Reevaluation Counseling Class with Jesse Tichenor and Didi Pershouse starting in January 2009.  Thetford VT. Sliding scale.   For more information about the class, please contact Didi Pershouse at (802)785-2503.

Re-evaluation counseling, or “Co-counseling” has changed my life in a profound way, and helped me to understand and change some of my deepest patterns that years of therapy never touched, and I am very pleased to be assisting Jesse, one of my teachers, in this upcoming class. Jesse runs the Deep Community program at Dartmouth College.

Co-counseling–also called Re-evaluation Counseling–is a truly sustainable way to take care of your mental health, and create social change in the process. Instead of paying someone a lot of money to listen to you, co-counseling trains people to counsel each other, for free. Once you have taken the class, then you are part of this world-wide community of delightful intelligent people–and can go anywhere in the world and have a community of caring people willing to hold your hand, look deep into your eyes and really listen. Here’s how they explain it on their website: (www.rc.org)

“Re-evaluation Counseling is a process whereby people of all ages and of all backgrounds can learn how to exchange effective help with each other in order to free themselves from the effects of past distress experiences.

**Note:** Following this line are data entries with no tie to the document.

Lemma lease_renew_never_ignored_witness :
  lease_renew (lr_st (demo_at 6)) 1000 T_NEVER = Some (lr_st (demo_at 6)).
Proof.
  pose proof (lease_reachable_ok _ lease_demo_reachable) as [Hok _ _ _ _ _].
  apply (lease_renew_never_ignored (lr_st (demo_at 6)) 1000 Hok).
  apply (bool_decide_eq_true_1 _). vm_compute. reflexivity.
Defined.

Re-evaluation Counseling theory provides a model of what a human being can be like in the area of his/her interaction with other human beings and his/her environment. The theory assumes that everyone is born with tremendous intellectual potential, natural zest, and lovingness, but that these qualities have become blocked and obscured in adults as the result of accumulated distress experiences (fear, hurt, loss, pain, anger, embarrassment, etc.) which begin early in our lives.

Any young person would recover from such distress spontaneously by use of the natural process of emotional discharge (crying, trembling, raging, laughing, etc.). However, this natural process is usually interfered with by well-meaning people (“Don’t cry,” “Be a big boy,” etc.) who erroneously equate the emotional discharge (the healing of the hurt) with the hurt itself.

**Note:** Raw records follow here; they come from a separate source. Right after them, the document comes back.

(* ===== verification/Gc.v ===== *)
(** * Threads and the garbage collector

    Threads of the service announce when they use entities: [thread_state_awake]
    and [thread_state_asleep] of [q_thread_template.c] change the number [vtime]
    of the thread, which is even while it is awake.  An entity that is deleted is
    first removed from the tables it is found in; then a request to the garbage
    collector ([q_gc.c]) notes which threads are awake, with their numbers, and
    the entity is freed when all of these numbers have changed: then no thread has
    a pointer to it any more.  The watchdogs of the threads tell the thread that
    renews the lease of the service ([q_servicelease.c]) that all make progress.

    Requests and entities are known by their addresses.  The thread of the
    collector is a sequence of steps, cut where it gives up its lock or reads the
    number of another thread; memory is sequentially consistent. *)

From Stdlib Require Import ZArith Lia.
From stdpp Require Import prelude gmap.
From S2P Require Import Prelude Time.

(** ** Threads *)

Definition vtime_awake_p (vtime : Z) : bool := vtime mod 2 =? 0.
Definition vtime_asleep_p (vtime : Z) : bool := vtime mod 2 =? 1.
Definition vtime_gt (vtime1 vtime0 : Z) : bool := wrap_s 32 (vtime1 - vtime0) >? 0.

Inductive thread_state := THREAD_STATE_ZERO | THREAD_STATE_ALIVE.
#[global] Instance thread_state_eq_dec : EqDecision thread_state.
Proof. solve_decision. Defined.

Record thread_state1 := Thread {
  ts_vtime : Z;
  ts_watchdog : Z;
  ts_tid : Z;
  ts_state : thread_state }.

Definition ts_set_clocks (t : thread_state1) (vtime watchdog : Z) : thread_state1 :=
  Thread vtime watchdog (ts_tid t) (ts_state t).
Definition ts_set_state (t : thread_state1) (s : thread_state) : thread_state1 :=
  Thread (ts_vtime t) (ts_watchdog t) (ts_tid t) s.
Definition ts_set_tid (t : thread_state1) (tid : Z) : thread_state1 :=
  Thread (ts_vtime t) (ts_watchdog t) tid (ts_state t).

(** The next watchdog of a thread that is asleep or blocked, and of one that is not. *)
Definition watchdog_odd (wd : Z) : Z := wrap_u 32 (if negb (wd mod 2 =? 0) then wd + 2 else wd + 1).
Definition watchdog_even (wd : Z) : Z := wrap_u 32 (if negb (wd mod 2 =? 0) then wd + 1 else wd + 2).

Definition thread_state_asleep (t : thread_state1) : thread_state1 :=
  let vt := ts_vtime t in
  ts_set_clocks t (wrap_u 32 (if vtime_awake_p vt then vt + 1 else vt + 2)) (watchdog_odd (ts_watchdog t)).
Definition thread_state_awake (t : thread_state1) : thread_state1 :=
  let vt := ts_vtime t in
  ts_set_clocks t (wrap_u 32 (if vtime_asleep_p vt then vt + 1 else vt + 2)) (watchdog_even (ts_watchdog t)).
Definition thread_state_blocked (t : thread_state1) : thread_state1 :=
  ts_set_clocks t (ts_vtime t) (watchdog_odd (ts_watchdog t)).
Definition thread_state_unblocked (t : thread_state1) : thread_state1 :=
  ts_set_clocks t (ts_vtime t) (watchdog_even (ts_watchdog t)).

Definition thread_states_init (maxthreads : nat) : list thread_state1 :=
  replicate maxthreads (Thread 1 1 0 THREAD_STATE_ZERO).

Definition thread_states_fini (ts : list thread_state1) : option unit :=
  if forallb (fun t => negb (bool_decide (ts_state t = THREAD_STATE_ALIVE))) ts then Some tt else None.

Definition lookup_thread_state_real (ts : list thread_state1) (self : Z) : option nat :=
  fst <$> list_find (fun t => ts_tid t = self) ts.

(** The loop of [find_free_slot]. *)
Fixpoint free_slot_loop (ts : list thread_state1) (i : nat) (cand : option nat) : option nat :=
  match ts with
  | [] => cand
  | t :: ts =>
    let cand := if negb (bool_decide (ts_state t = THREAD_STATE_ALIVE)) then Some i else cand in
    if bool_decide (ts_state t = THREAD_STATE_ZERO) then cand else free_slot_loop ts (S i) cand
  end.
Definition find_free_slot (ts : list thread_state1) : option nat := free_slot_loop ts 0 None.

(** A null pointer when there is no slot, and then the program ends. *)
Definition init_thread_state (ts : list thread_state1) : option (list thread_state1 * option nat) :=
  match find_free_slot ts with
  | None => Some (ts, None)
  | Some cand =>
    t ← ts !! cand;
    if negb (bool_decide (ts_state t = THREAD_STATE_ZERO)) || vtime_asleep_p (ts_vtime t) then
      Some (<[cand := ts_set_state t THREAD_STATE_ALIVE]> ts, Some cand)
    else None
  end.

(** [create_thread] up to the creation of the thread, and the first thing the new
    thread does: [create_thread_wrapper] sets its identity. *)
Definition create_thread (ts : list thread_state1) : option (list thread_state1 * nat) :=
  '(ts, o) ← init_thread_state ts;
  i ← o;
  Some (ts, i).
Definition create_thread_wrapper (ts : list thread_state1) (i : nat) (self : Z) : option (list thread_state1) :=
  t ← ts !! i;
  Some (<[i := ts_set_tid t self]> ts).

Definition reap_thread_state (ts : list thread_state1) (i : nat) : option (list thread_state1) :=
  t ← ts !! i;
  Some (<[i := ts_set_state t THREAD_STATE_ZERO]> ts).

(** [join_thread], when the thread has ended. *)
Definition join_thread (ts : list thread_state1) (i : nat) : option (list thread_state1) :=
  t ← ts !! i;
  if bool_decide (ts_state t = THREAD_STATE_ALIVE) && vtime_asleep_p (ts_vtime t) then reap_thread_state ts i
  else None.

(** ** Requests *)

Record idx_vtime := IdxVtime { iv_idx : nat; iv_vtime : Z }.

(** One iteration of [threads_vtime_gather_for_wait]: thread [i]. *)
Definition vtime_gather_one (ts : list thread_state1) (i : nat) (ivs : list idx_vtime) : option (list idx_vtime) :=
  t ← ts !! i;
  Some (if vtime_awake_p (ts_vtime t) then ivs ++ [IdxVtime i (ts_vtime t)] else ivs).

Fixpoint vtime_gather_loop (n : nat) (ts : list thread_state1) (i : nat) (ivs : list idx_vtime)
  : option (list idx_vtime) :=
  match n with
  | O => Some ivs
  | S n => ivs ← vtime_gather_one ts i ivs; vtime_gather_loop n ts (S i) ivs
  end.
Definition threads_vtime_gather_for_wait (ts : list thread_state1) : option (list idx_vtime) :=
  vtime_gather_loop (length ts) ts 0 [].

(** One iteration of [threads_vtime_check]: the set and the index after it. *)
Definition vtime_check_one (ts : list thread_state1) (ivs : list idx_vtime) (i : nat)
  : option (list idx_vtime * nat) :=
  iv ← ivs !! i;
  t ← ts !! iv_idx iv;
  if vtime_awake_p (iv_vtime iv) then
    if negb (vtime_gt (ts_vtime t) (iv_vtime iv)) then Some (ivs, S i)
    else
      ivs ← (if (i + 1 <? length ivs)%nat then l ← ivs !! (length ivs - 1)%nat; Some (<[i := l]> ivs) else Some ivs);
      Some (take (length ivs - 1) ivs, i)
  else None.

Fixpoint vtime_check_loop (fuel : nat) (ts : list thread_state1) (ivs : list idx_vtime) (i : nat)
  : option (list idx_vtime) :=
  if (i <? length ivs)%nat then
    match fuel with
    | O => None
    | S fuel => '(ivs, i) ← vtime_check_one ts ivs i; vtime_check_loop fuel ts ivs i
    end
  else Some ivs.
Definition threads_vtime_check (ts : list thread_state1) (ivs : list idx_vtime)
  : option (list idx_vtime * bool) :=
  ivs ← vtime_check_loop (length ivs) ts ivs 0;
  Some (ivs, (length ivs =? 0)%nat).

(** A request: [gr_cb] identifies the callback, [gr_arg] is the entity it is
    about.  [nvtimes] is the length of [gr_vtimes]. *)
Record gcreq := Gcreq { gr_cb : Z; gr_arg : option Z; gr_vtimes : list idx_vtime }.

Definition gr_set_vtimes (g : gcreq) (ivs : list idx_vtime) : gcreq := Gcreq (gr_cb g) (gr_arg g) ivs.
Definition gr_set_cb (g : gcreq) (cb : Z) : gcreq := Gcreq cb (gr_arg g) (gr_vtimes g).

(** The queue: the list of the requests from [first] on. *)
Record gcreq_queue := GcreqQueue { gq_reqs : list Z; gq_terminate : bool; gq_count : Z }.

(** Where the thread of the collector is: at the lock before the test of the
    loop, before and in the check of the leases, in the loop of
    [threads_vtime_check], before and after the callback, or at its end. *)
Inductive gc_pc := PcTop | PcLease | PcLeasing | PcCheck (i : nat) | PcCall | PcCalled | PcDone.
#[global] Instance gc_pc_eq_dec : EqDecision gc_pc.
Proof. solve_decision. Defined.

(** The requests there are, the queue, and the local state of the thread:
    [gcreq] and where it is. *)
Record gcstate := Gc {
  gc_reqs : gmap Z gcreq;
  gc_queue : gcreq_queue;
  gc_cur : option Z;
  gc_at : gc_pc }.

Definition gcreq_queue_new : gcstate := Gc ∅ (GcreqQueue [] false 0) None PcTop.

(** [gcreq_new] after the gathering of [ivs], under the lock; [a] is what
    [os_malloc] returned.  The caller sets [gcreq->arg]. *)
Definition gcreq_new (s : gcstate) (a cb : Z) (arg : option Z) (ivs : list idx_vtime) : gcstate :=
  let q := gc_queue s in
  Gc (<[a := Gcreq cb arg ivs]> (gc_reqs s)) (GcreqQueue (gq_reqs q) (gq_terminate q) (wrap_s 32 (gq_count q + 1)))
     (gc_cur s) (gc_at s).

(** The state and whether the condition variable is broadcast. *)
Definition gcreq_free (s : gcstate) (a : Z) : option (gcstate * bool) :=
  _ ← gc_reqs s !! a;
  let q := gc_queue s in
  let count := wrap_s 32 (gq_count q - 1) in
  Some (Gc (delete a (gc_reqs s)) (GcreqQueue (gq_reqs q) (gq_terminate q) count) (gc_cur s) (gc_at s),
        gq_terminate q && (count <=? 1)).

Definition gcreq_enqueue_common (s : gcstate) (a : Z) : option (gcstate * bool) :=
  _ ← gc_reqs s !! a;
  let q := gc_queue s in
  Some (Gc (gc_reqs s) (GcreqQueue (gq_reqs q ++ [a]) (gq_terminate q) (gq_count q)) (gc_cur s) (gc_at s),
        match gq_reqs q with [] => true | _ => false end).
Definition gcreq_enqueue (s : gcstate) (a : Z) : option gcstate := fst <$> gcreq_enqueue_common s a.
Definition gcreq_requeue (s : gcstate) (a cb : Z) : option (gcstate * bool) :=
  g ← gc_reqs s !! a;
  gcreq_enqueue_common (Gc (<[a := gr_set_cb g cb]> (gc_reqs s)) (gc_queue s) (gc_cur s) (gc_at s)) a.

Definition gc_goto (s : gcstate) (pc : gc_pc) : gcstate := Gc (gc_reqs s) (gc_queue s) (gc_cur s) pc.

(** The loop of [gcreq_queue_thread] under the lock: the test, and taking a
    request when there is none.  Waiting is going round with nothing taken. *)
Definition gc_thread_top (s : gcstate) : gcstate :=
  let q := gc_queue s in
  if gq_terminate q && (gq_count q =? 0) then gc_goto s PcDone
  else
    match gc_cur s, gq_reqs q with
    | None, a :: reqs => Gc (gc_reqs s) (GcreqQueue reqs (gq_terminate q) (gq_count q)) (Some a) PcLease
    | _, _ => gc_goto s PcLease
    end.

(** An iteration of the check of the request. *)
Definition gc_thread_check (ts : list thread_state1) (s : gcstate) (a : Z) (g : gcreq) (i : nat) : option gcstate :=
  '(ivs, i) ← vtime_check_one ts (gr_vtimes g) i;
  Some (Gc (<[a := gr_set_vtimes g ivs]> (gc_reqs s)) (gc_queue s) (gc_cur s) (PcCheck i)).

Definition set_thread (ts : list thread_state1) (self : nat) (f : thread_state1 -> thread_state1)
  : option (list thread_state1) :=
  t ← ts !! self;
  Some (<[self := f t]> ts).

(** A step of [gcreq_queue_thread], whose own state is that of thread [self].
    When all threads have made progress it wakes up for the callback, otherwise
    it sleeps for a bit. *)
Definition gc_thread_step (self : nat) (ts : list thread_state1) (s : gcstate)
  : option (list thread_state1 * gcstate) :=
  match gc_at s with
  | PcTop => Some (ts, gc_thread_top s)
  | PcLease => ts ← set_thread ts self thread_state_awake; Some (ts, gc_goto s PcLeasing)
  | PcLeasing =>
    ts ← set_thread ts self thread_state_asleep;
    Some (ts, gc_goto s (match gc_cur s with Some _ => PcCheck 0 | None => PcTop end))
  | PcCheck i =>
    a ← gc_cur s;
    g ← gc_reqs s !! a;
    if (i <? length (gr_vtimes g))%nat then s ← gc_thread_check ts s a g i; Some (ts, s)
    else if (length (gr_vtimes g) =? 0)%nat then
      ts ← set_thread ts self thread_state_awake; Some (ts, gc_goto s PcCall)
    else Some (ts, gc_goto s PcTop)
  | PcCalled =>
    ts ← set_thread ts self thread_state_asleep;
    Some (ts, Gc (gc_reqs s) (gc_queue s) None PcTop)
  | PcCall | PcDone => None
  end.

(** What a callback does with its request: free it, as when the entity is freed;
    put it back with another callback; or pass it on to a thread that does
    ([gc_delete_proxy_writer_dqueue]). *)
Inductive gc_callback := CbFree | CbRequeue (cb : Z) | CbPassOn.

Definition gc_thread_call (s : gcstate) (c : gc_callback) : option gcstate :=
  match gc_at s with
  | PcCall =>
    a ← gc_cur s;
    s ← match c with
        | CbFree => fst <$> gcreq_free s a
        | CbRequeue cb => fst <$> gcreq_requeue s a cb
        | CbPassOn => Some s
        end;
    Some (gc_goto s PcCalled)
  | _ => None
  end.

(** The parts of [gcreq_queue_free] under the lock, the end of the wait for
    the last request, and what is left when the thread has ended. *)
Definition gcreq_queue_terminate (s : gcstate) : gcstate :=
  let q := gc_queue s in
  Gc (gc_reqs s) (GcreqQueue (gq_reqs q) true (gq_count q)) (gc_cur s) (gc_at s).
Definition gcreq_queue_quiet (s : gcstate) : bool := gq_count (gc_queue s) =? 1.
Definition gcreq_queue_joined (s : gcstate) : option unit :=
  match gq_reqs (gc_queue s) with [] => Some tt | _ => None end.

(** ** The lease of the service *)

(** [struct alive_wd], and the loop over the threads in [lease_renewal_thread]:
    what is noted of each, and how many count as alive. *)
Record alive_wd := AliveWd { av_alive : bool; av_wd : Z }.

Definition servicelease_init (ts : list thread_state1) : list alive_wd :=
  map (fun t => AliveWd true (wrap_u 32 (ts_watchdog t - 1))) ts.

Definition thread_progress (t : thread_state1) (av : alive_wd) : bool :=
  vtime_asleep_p (ts_vtime t) || vtime_asleep_p (ts_watchdog t) || vtime_gt (ts_watchdog t) (av_wd av).

Fixpoint servicelease_check (ts : list thread_state1) (avs : list alive_wd) (n_alive : Z) : list alive_wd * Z :=
  match ts, avs with
  | t :: ts, av :: avs =>
    if negb (bool_decide (ts_state t = THREAD_STATE_ALIVE)) then
      let '(avs, n_alive) := servicelease_check ts avs (n_alive + 1) in (av :: avs, n_alive)
    else
      let alive := thread_progress t av in
      let '(avs, n_alive) := servicelease_check ts avs (n_alive + (if alive then 1 else 0)) in
      (AliveWd alive (ts_watchdog t) :: avs, n_alive)
  | _, _ => (avs, n_alive)
  end.

(** An iteration of [lease_renewal_thread]: [tlast] and whether the lease is
    renewed. *)
Definition lease_renewal_step (ts : list thread_state1) (avs : list alive_wd) (tlast tnow : Z)
  : list alive_wd * Z * bool :=
  if tnow <? tlast + 100 * T_MILLISECOND then (avs, tlast, true)
  else
    let '(avs, n_alive) := servicelease_check ts avs 0 in
    (avs, tnow, n_alive =? Z.of_nat (length ts)).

When adequate emotional discharge can take place, the person is freed from the rigid pattern of behavior and feeling left by the hurt. The basic loving, cooperative, intelligent, and zestful nature is then free to operate. Such a person will tend to be more effective in looking out for his or her own interests and the interests of others, and will be more capable of acting successfully against injustice.

In recovering and using the natural discharge process, two people take turns counseling and being counseled. The one acting as the counselor listens, draws the other out and permits, encourages, and assists emotional discharge. The one acting as client talks and discharges and re-evaluates. With experience and increased confidence and trust in each other, the process works better and better.”